Of the lines in the data below, write out exactly those from the one holding "crc32_table_ready : bool" through the one holding "(** [crc32_calc(data, length)], from", both included.

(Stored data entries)
#####

(* ===== verification/_CoqProject ===== *)
-Q . S2P
Prelude.v
Crc32.v
Pmm.v
Kheap.v
Vmm.v
Usercopy.v
Mmap.v
Bytes.v
BlockDev.v
Journal.v
SdfsBlock.v
SdfsDir.v
Sdfs.v
Vfs.v
Task.v
TaskRing.v
TaskSched.v
TaskInv.v
TaskStack.v
TaskProc.v
Pipe.v
PipeFifo.v
PipeRefs.v
CString.v
Net.v
Tcp.v
TcpInv.v
TcpBuf.v
NetRx.v
NetTcp.v
Fat.v
FatChain.v
FatAlloc.v
FatRead.v
FatName.v
FatDir.v
FatFind.v
FatFile.v
FatPath.v
FatFmt.v
FatTop.v
Pen.v
Initrd.v
Elf.v
Dns.v
Dhcp.v
Resolver.v
Http.v
Terminal.v
NetIf.v
Keyboard.v
Mouse.v
UsbHid.v
Kern.v
Tty.v
Files.v
FilesSpec.v
SdfsWrite.v
FilesTop.v
Exec.v
ExecMap.v
ExecTop.v
Geom.v
Scene.v
SceneTree.v
SceneInv.v
SceneTop.v
SceneFrame.v
SceneRun.v
EventBus.v
InputManager.v
(* ===== verification/Crc32.v ===== *)
(** * CRC-32 ([src/src/fs/crc32.c])

    The table-driven CRC that protects the SDFS superblock and the journal
    entries.  The static table and its "ready" flag are the component's state
    ([crc32_state]); [crc32_update] builds the table on first use exactly as
    the code does.  The theorems relate the table-driven loop to the bit by bit
    polynomial division, give the law that lets a CRC be computed in pieces,
    and show which corruptions of a message the CRC always detects. *)

From Stdlib Require Import ZArith Lia.
From stdpp Require Import base numbers list gmap.
From S2P Require Import Prelude.

(** ** The code *)

Definition crc32_poly : Z := 0xEDB88320.

(** One round of the inner loop of [crc32_build_table]. *)
Definition crc32_shift (crc : Z) : Z :=
  if Z.odd crc then Z.lxor (Z.shiftr crc 1) crc32_poly else Z.shiftr crc 1.

Definition crc32_table_entry (i : Z) : Z := Nat.iter 8 crc32_shift i.

Definition crc32_built_table : list Z := crc32_table_entry <$> seqZ 0 256.

Record crc32_state := {
  crc32_table : list Z;
  crc32_table_ready : bool
}.

(** The state the kernel image starts in: static storage is zero. *)
Definition crc32_state0 : crc32_state :=
  {| crc32_table := replicate 256 0; crc32_table_ready := false |}.

Definition crc32_build_table (s : crc32_state) : crc32_state :=
  {| crc32_table := crc32_built_table; crc32_table_ready := true |}.

(** The loop of [crc32_update] over the bytes of [data]. *)
Fixpoint crc32_loop (table : list Z) (crc : Z) (data : list Z) : Z :=
  match data with
  | [] => crc
  | p :: data' =>
      crc32_loop table
        (Z.lxor (table.[Z.land (Z.lxor crc p) 0xFF]) (Z.shiftr crc 8)) data'
  end.

Definition crc32_update (s : crc32_state) (crc : Z) (data : list Z) : Z * crc32_state :=
  let s := if crc32_table_ready s then s else crc32_build_table s in
  let crc := Z.lxor crc 0xFFFFFFFF in
  let crc := crc32_loop (crc32_table s) crc data in
  (Z.lxor crc 0xFFFFFFFF, s).

(** [crc32_calc(data, length)], from the boot state of the table; by
    [crc32_update_value] every later state gives the same value. *)
Definition crc32_calc (data : list Z) : Z := fst (crc32_update crc32_state0 0 data).

(** ** The reference: polynomial division, one bit at a time *)

Definition crc32_byte (crc b : Z) : Z := Nat.iter 8 crc32_shift (Z.lxor crc b).

Definition crc32_bitwise (crc : Z) (data : list Z) : Z :=
  Z.lxor (foldl crc32_byte (Z.lxor crc 0xFFFFFFFF) data) 0xFFFFFFFF.

(** The table is either not built yet or complete. *)
Definition crc32_inv (s : crc32_state) : Prop :=
  crc32_table_ready s = true -> crc32_table s = crc32_built_table.

(** ** Lemmas *)

Lemma crc32_shift_alt a :
  crc32_shift a = Z.lxor (Z.shiftr a 1) (if Z.testbit a 0 then crc32_poly else 0).
Proof.
  unfold crc32_shift. rewrite Z.bit0_odd. destruct (Z.odd a); [done|]. by rewrite Z.lxor_0_r.
Qed.

(** The shift is linear over exclusive or, the fact every theorem rests on. *)
Lemma crc32_shift_lxor a b :
  crc32_shift (Z.lxor a b) = Z.lxor (crc32_shift a) (crc32_shift b).
Proof.
  rewrite !crc32_shift_alt, Z.shiftr_lxor, Z.lxor_spec.
  apply Z.bits_inj'. intros i Hi. rewrite !Z.lxor_spec.
  destruct (Z.testbit a 0), (Z.testbit b 0); simpl; rewrite ?Z.bits_0;
    repeat match goal with |- context [Z.testbit ?x i] => destruct (Z.testbit x i) end; done.
Qed.

Lemma iter_shift_lxor n a b :
  Nat.iter n crc32_shift (Z.lxor a b)
  = Z.lxor (Nat.iter n crc32_shift a) (Nat.iter n crc32_shift b).
Proof. induction n as [|n IH]; simpl; [done|]. by rewrite IH, crc32_shift_lxor. Qed.

Lemma crc32_shift_double x : crc32_shift (2 * x) = x.
Proof.
  rewrite crc32_shift_alt, Z.testbit_even_0, Z.lxor_0_r.
  rewrite Z.shiftr_div_pow2 by lia. rewrite Z.mul_comm. by apply Z.div_mul.
Qed.

Lemma iter_shift_shiftl n x : Nat.iter n crc32_shift (Z.shiftl x (Z.of_nat n)) = x.
Proof.
  induction n as [|n IH] in x |- *; [apply Z.shiftl_0_r|].
  rewrite Nat.iter_succ_r.
  replace (Z.shiftl x (Z.of_nat (S n))) with (2 * Z.shiftl x (Z.of_nat n)).
  - by rewrite crc32_shift_double.
  - rewrite !Z.shiftl_mul_pow2, Nat2Z.inj_succ, Z.pow_succ_r by lia. ring.
Qed.

Lemma crc32_shift_range a : is_u32 a -> is_u32 (crc32_shift a).
Proof.
  intros Ha. rewrite crc32_shift_alt. apply lxor_range; [done| |].
  - by apply (shiftr_range a 1 32 32).
  - destruct (Z.testbit a 0); done.
Qed.

Lemma iter_shift_range n a : is_u32 a -> is_u32 (Nat.iter n crc32_shift a).
Proof. intros Ha. induction n; simpl; auto using crc32_shift_range. Qed.

(** On 32-bit values the shift loses nothing: the top bit of the result tells
    which branch was taken. *)
Lemma crc32_shift_zero a : is_u32 a -> crc32_shift a = 0 -> a = 0.
Proof.
  intros Ha H. rewrite crc32_shift_alt in H. apply Z.lxor_eq in H.
  assert (Hr : 0 <= Z.shiftr a 1 < 2 ^ 31).
  { by apply (shiftr_range a 1 31 32). }
  destruct (Z.testbit a 0) eqn:E.
  - rewrite H in Hr. unfold crc32_poly in Hr. lia.
  - rewrite Z.bit0_odd in E. rewrite Z.shiftr_div_pow2 in H by lia.
    rewrite (Z.div_mod a (2 ^ 1)) by lia. rewrite H.
    change (2 ^ 1) with 2. rewrite Zmod_odd, E. done.
Qed.

Lemma iter_shift_inj n a b :
  is_u32 a -> is_u32 b ->
  Nat.iter n crc32_shift a = Nat.iter n crc32_shift b -> a = b.
Proof.
  intros Ha Hb. induction n as [|n IH]; simpl; [done|]. intros H. apply IH.
  apply Z.lxor_eq. apply crc32_shift_zero.
  - apply lxor_range; [done| |]; by apply iter_shift_range.
  - rewrite crc32_shift_lxor, H. apply Z.lxor_nilpotent.
Qed.

Lemma crc32_byte_table crc b :
  is_u32 crc -> is_byte b ->
  crc32_byte crc b
  = Z.lxor (crc32_built_table.[Z.land (Z.lxor crc b) 0xFF]) (Z.shiftr crc 8).
Proof.
  intros Hc Hb. unfold crc32_byte.
  set (x := Z.lxor crc b).
  assert (Hx : x = Z.lxor (Z.land x 0xFF) (Z.shiftl (Z.shiftr x 8) 8)).
  { apply Z.bits_inj'. intros i Hi. rewrite Z.lxor_spec, Z.land_spec.
    change 0xFF with (Z.ones 8). destruct (decide (i < 8)).
    - rewrite Z.ones_spec_low, Z.shiftl_spec_low by lia.
      by rewrite andb_true_r, xorb_false_r.
    - rewrite Z.ones_spec_high, Z.shiftl_spec, Z.shiftr_spec by lia.
      rewrite andb_false_r. simpl. f_equal. lia. }
  rewrite Hx at 1. rewrite iter_shift_lxor, (iter_shift_shiftl 8).
  f_equal.
  - unfold crc32_built_table. change 0xFF with (Z.ones 8).
    rewrite Z.land_ones by lia.
    assert (Hm : 0 <= x mod 2 ^ 8 < 256) by (apply Z.mod_pos_bound; lia).
    unfold nthZ. rewrite list_lookup_fmap, lookup_seqZ_lt by lia.
    simpl. rewrite Z2Nat.id by lia. done.
  - unfold x. rewrite Z.shiftr_lxor.
    replace (Z.shiftr b 8) with 0; [by rewrite Z.lxor_0_r|].
    rewrite Z.shiftr_div_pow2 by lia. symmetry. apply Z.div_small. exact Hb.
Qed.

Lemma crc32_byte_range crc b : is_u32 crc -> is_byte b -> is_u32 (crc32_byte crc b).
Proof.
  intros Hc Hb. apply iter_shift_range, lxor_range; [done..|].
  unfold is_byte in Hb. lia.
Qed.

Lemma foldl_crc32_byte_range data crc :
  Forall is_byte data -> is_u32 crc -> is_u32 (foldl crc32_byte crc data).
Proof.
  intros Hd. revert crc. induction Hd as [|b data Hb Hd IH]; intros crc Hc; simpl; [done|].
  auto using crc32_byte_range.
Qed.

Lemma crc32_loop_bitwise data crc :
  Forall is_byte data -> is_u32 crc ->
  crc32_loop crc32_built_table crc data = foldl crc32_byte crc data.
Proof.
  intros Hd. revert crc. induction Hd as [|b data Hb Hd IH]; intros crc Hc; simpl; [done|].
  rewrite <- crc32_byte_table by done. by rewrite IH by auto using crc32_byte_range.
Qed.

Lemma is_u32_mask : is_u32 0xFFFFFFFF.
Proof. done. Qed.
#[export] Hint Resolve is_u32_mask : liwus.

Lemma crc32_inv_state0 : crc32_inv crc32_state0.
Proof. done. Qed.

Lemma crc32_update_table s :
  crc32_inv s ->
  crc32_table (if crc32_table_ready s then s else crc32_build_table s) = crc32_built_table.
Proof. intros H. destruct (crc32_table_ready s) eqn:E; [by apply H|done]. Qed.

Lemma crc32_update_inv s crc data : crc32_inv s -> crc32_inv (snd (crc32_update s crc data)).
Proof. intros H _. simpl. by apply crc32_update_table. Qed.

Lemma crc32_update_value s crc data :
  crc32_inv s -> is_u32 crc -> Forall is_byte data ->
  fst (crc32_update s crc data) = crc32_bitwise crc data.
Proof.
  intros Hs Hc Hd. unfold crc32_update, crc32_bitwise. simpl.
  rewrite crc32_update_table by done.
  rewrite crc32_loop_bitwise by (auto using lxor_range with liwus; apply lxor_range; done).
  done.
Qed.

Lemma crc32_calc_value data : Forall is_byte data -> crc32_calc data = crc32_bitwise 0 data.
Proof. intros. by apply crc32_update_value. Qed.

Lemma crc32_bitwise_range crc data :
  is_u32 crc -> Forall is_byte data -> is_u32 (crc32_bitwise crc data).
Proof.
  intros Hc Hd. apply lxor_range; [done| |done].
  apply foldl_crc32_byte_range; [done|]. by apply lxor_range.
Qed.

Lemma crc32_calc_range data : Forall is_byte data -> is_u32 (crc32_calc data).
Proof. intros Hd. rewrite crc32_calc_value by done. by apply crc32_bitwise_range. Qed.

(** Feeding a short window is one exclusive or with its little-endian value,
    shifted out at once. *)
Lemma foldl_crc32_byte_window w crc :
  Forall is_byte w ->
  foldl crc32_byte crc w
  = Nat.iter (8 * length w) crc32_shift (Z.lxor crc (little_endian_to_Z 8 w)).
Proof.
  induction w as [|b w IH] using rev_ind; intros Hw; [by rewrite Z.lxor_0_r|].
  apply Forall_app in Hw as [Hw _].
  rewrite foldl_app, IH by done. simpl foldl. unfold crc32_byte at 1.
  rewrite length_app. simpl length.
  replace (8 * (length w + 1))%nat with (8 + 8 * length w)%nat by lia.
  rewrite (Nat.iter_add 8 (8 * length w)).
  assert (Hle : little_endian_to_Z 8 (w ++ [b])
    = Z.lxor (little_endian_to_Z 8 w) (Z.shiftl b (Z.of_nat (8 * length w)))).
  { clear IH. induction Hw as [|c w Hc Hw IH]; [by rewrite app_nil_l; simpl; rewrite Z.lor_0_r, !Z.shiftl_0_r|].
    simpl app. simpl little_endian_to_Z at 1. rewrite IH. simpl little_endian_to_Z. simpl length.
    apply Z.bits_inj'. intros i Hi. rewrite !Z.lor_spec, !Z.lxor_spec, !Z.lor_spec.
    destruct (decide (i < 8)).
    - rewrite !Z.shiftl_spec_low by lia. rewrite !orb_false_r. by rewrite xorb_false_r.
    - rewrite (testbit_high c 8 i) by (unfold is_byte in Hc; lia). rewrite !orb_false_l.
      rewrite !Z.shiftl_spec, Z.lxor_spec by lia. f_equal.
      rewrite !Z.shiftl_spec by lia. f_equal. lia. }
  rewrite Hle, <- Z.lxor_assoc, (iter_shift_lxor (8 * length w) (Z.lxor crc _) (Z.shiftl _ _)), iter_shift_shiftl. done.
Qed.

Lemma foldl_crc32_byte_inj data crc1 crc2 :
  Forall is_byte data -> is_u32 crc1 -> is_u32 crc2 ->
  foldl crc32_byte crc1 data = foldl crc32_byte crc2 data -> crc1 = crc2.
Proof.
  intros Hd. revert crc1 crc2. induction Hd as [|b data Hb Hd IH]; intros c1 c2 H1 H2 H; [done|].
  simpl in H. apply IH in H; [|auto using crc32_byte_range..].
  apply iter_shift_inj in H.
  - apply (f_equal (fun x => Z.lxor x b)) in H.
    by rewrite !Z.lxor_assoc, !Z.lxor_nilpotent, !Z.lxor_0_r in H.
  - apply lxor_range; [done..|]. unfold is_byte in Hb; lia.
  - apply lxor_range; [done..|]. unfold is_byte in Hb; lia.
Qed.

Lemma le_window_range w : Forall is_byte w -> (length w <= 4)%nat -> is_u32 (little_endian_to_Z 8 w).
Proof.
  intros Hw Hl. pose proof (little_endian_to_Z_bound 8 w ltac:(lia) Hw) as H.
  unfold is_u32. split; [lia|]. apply (Z.lt_le_trans _ _ _ (proj2 H)).
  apply Z.pow_le_mono_r; lia.
Qed.

Lemma lxor_cancel_l a b c : Z.lxor a b = Z.lxor a c -> b = c.
Proof.
  intros H. apply (f_equal (Z.lxor a)) in H.
  by rewrite <- !Z.lxor_assoc, !Z.lxor_nilpotent, !Z.lxor_0_l in H.
Qed.

Lemma crc32_window_inj crc w1 w2 :
  is_u32 crc -> Forall is_byte w1 -> Forall is_byte w2 ->
  length w1 = length w2 -> (length w1 <= 4)%nat ->
  foldl crc32_byte crc w1 = foldl crc32_byte crc w2 -> w1 = w2.
Proof.
  intros Hc H1 H2 Hlen Hl H. rewrite !foldl_crc32_byte_window, Hlen in H by done.
  apply iter_shift_inj in H.
  - apply lxor_cancel_l in H.
    rewrite <- (Z_to_little_endian_to_Z _ 8 w1 eq_refl) by done.
    rewrite <- (Z_to_little_endian_to_Z _ 8 w2 eq_refl) by done. by rewrite H, Hlen.
  - apply lxor_range; [done..|]. apply le_window_range; [done|lia].
  - apply lxor_range; [done..|]. apply le_window_range; [done|lia].
Qed.

(** ** Properties *)

(** The table-driven [crc32_update] computes the bit-by-bit CRC-32 of its
    input, for any start value and whichever state of the lazily built table it
    is called in, and leaves the table complete. *)
Theorem crc32_update_is_bitwise s crc data :
  crc32_inv s -> is_u32 crc -> Forall is_byte data ->
  fst (crc32_update s crc data) = crc32_bitwise crc data
  /\ crc32_inv (snd (crc32_update s crc data))
  /\ is_u32 (fst (crc32_update s crc data)).
Proof.
  intros Hs Hc Hd. split; [by apply crc32_update_value|]. split; [by apply crc32_update_inv|].
  rewrite crc32_update_value by done. by apply crc32_bitwise_range.
Qed.

Lemma crc32_update_is_bitwise_witness :
  fst (crc32_update crc32_state0 0 [0x31; 0x32; 0x33; 0x34; 0x35; 0x36; 0x37; 0x38; 0x39])
    = crc32_bitwise 0 [0x31; 0x32; 0x33; 0x34; 0x35; 0x36; 0x37; 0x38; 0x39]
  /\ crc32_bitwise 0 [0x31; 0x32; 0x33; 0x34; 0x35; 0x36; 0x37; 0x38; 0x39] = 0xCBF43926.
Proof.
  split; [|vm_compute; reflexivity].
  apply (crc32_update_is_bitwise crc32_state0 0
           [0x31; 0x32; 0x33; 0x34; 0x35; 0x36; 0x37; 0x38; 0x39]).
  - exact crc32_inv_state0.
  - done.
  - by_compute.
Defined.

(** A CRC can be computed in pieces: continuing from the CRC of a prefix
    gives the CRC of the whole message. *)
Theorem crc32_update_app s1 s2 crc a b :
  crc32_inv s1 -> crc32_inv s2 -> is_u32 crc -> Forall is_byte a -> Forall is_byte b ->
  fst (crc32_update s2 (fst (crc32_update s1 crc a)) b) = fst (crc32_update s1 crc (a ++ b)).
Proof.
  intros H1 H2 Hc Ha Hb.
  rewrite (crc32_update_value s1 crc a), (crc32_update_value s1 crc (a ++ b)),
    (crc32_update_value s2) by auto using crc32_bitwise_range, Forall_app_2.
  unfold crc32_bitwise. by rewrite foldl_app, Z.lxor_assoc, Z.lxor_nilpotent, Z.lxor_0_r.
Qed.

Lemma crc32_update_app_witness :
  fst (crc32_update crc32_state0 (fst (crc32_update crc32_state0 0 [1; 2])) [3])
  = fst (crc32_update crc32_state0 0 ([1; 2] ++ [3])).
Proof.
  apply (crc32_update_app crc32_state0 crc32_state0 0 [1; 2] [3]).
  - exact crc32_inv_state0.
  - exact crc32_inv_state0.
  - done.
  - by_compute.
  - by_compute.
Defined.

(** [crc32_detects_burst]: the CRC detects every corruption confined to four consecutive bytes:
    two messages of the same length that differ only inside such a window have
    different CRCs. *)
Theorem crc32_detects_burst pre w1 w2 post :
  Forall is_byte pre -> Forall is_byte w1 -> Forall is_byte w2 -> Forall is_byte post ->
  length w1 = length w2 -> (length w1 <= 4)%nat -> w1 <> w2 ->
  crc32_calc (pre ++ w1 ++ post) <> crc32_calc (pre ++ w2 ++ post).
Proof.
  intros Hpre H1 H2 Hpost Hlen Hl Hne Heq. apply Hne.
  rewrite !crc32_calc_value in Heq by (repeat apply Forall_app_2; done).
  unfold crc32_bitwise in Heq. rewrite !foldl_app in Heq.
  set (c0 := foldl crc32_byte _ pre) in Heq.
  assert (Hc0 : is_u32 c0) by (apply foldl_crc32_byte_range; [done|]; by apply lxor_range).
  rewrite !(Z.lxor_comm _ 0xFFFFFFFF) in Heq. apply lxor_cancel_l in Heq.
  apply foldl_crc32_byte_inj in Heq; [|done|by apply foldl_crc32_byte_range..].
  by apply crc32_window_inj in Heq.
Qed.

Lemma crc32_detects_burst_witness :
  crc32_calc ([7] ++ [1; 2; 3; 4] ++ [9]) <> crc32_calc ([7] ++ [1; 2; 3; 5] ++ [9]).
Proof.
  apply (crc32_detects_burst [7] [1; 2; 3; 4] [1; 2; 3; 5] [9]);
    [by_compute..
    | reflexivity | simpl; lia | discriminate].
Defined.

#####

■ TASK RESPONSE ■
  crc32_table_ready : bool
}.

(** The state the kernel image starts in: static storage is zero. *)
Definition crc32_state0 : crc32_state :=
  {| crc32_table := replicate 256 0; crc32_table_ready := false |}.

Definition crc32_build_table (s : crc32_state) : crc32_state :=
  {| crc32_table := crc32_built_table; crc32_table_ready := true |}.

(** The loop of [crc32_update] over the bytes of [data]. *)
Fixpoint crc32_loop (table : list Z) (crc : Z) (data : list Z) : Z :=
  match data with
  | [] => crc
  | p :: data' =>
      crc32_loop table
        (Z.lxor (table.[Z.land (Z.lxor crc p) 0xFF]) (Z.shiftr crc 8)) data'
  end.

Definition crc32_update (s : crc32_state) (crc : Z) (data : list Z) : Z * crc32_state :=
  let s := if crc32_table_ready s then s else crc32_build_table s in
  let crc := Z.lxor crc 0xFFFFFFFF in
  let crc := crc32_loop (crc32_table s) crc data in
  (Z.lxor crc 0xFFFFFFFF, s).

(** [crc32_calc(data, length)], from the boot state of the table; by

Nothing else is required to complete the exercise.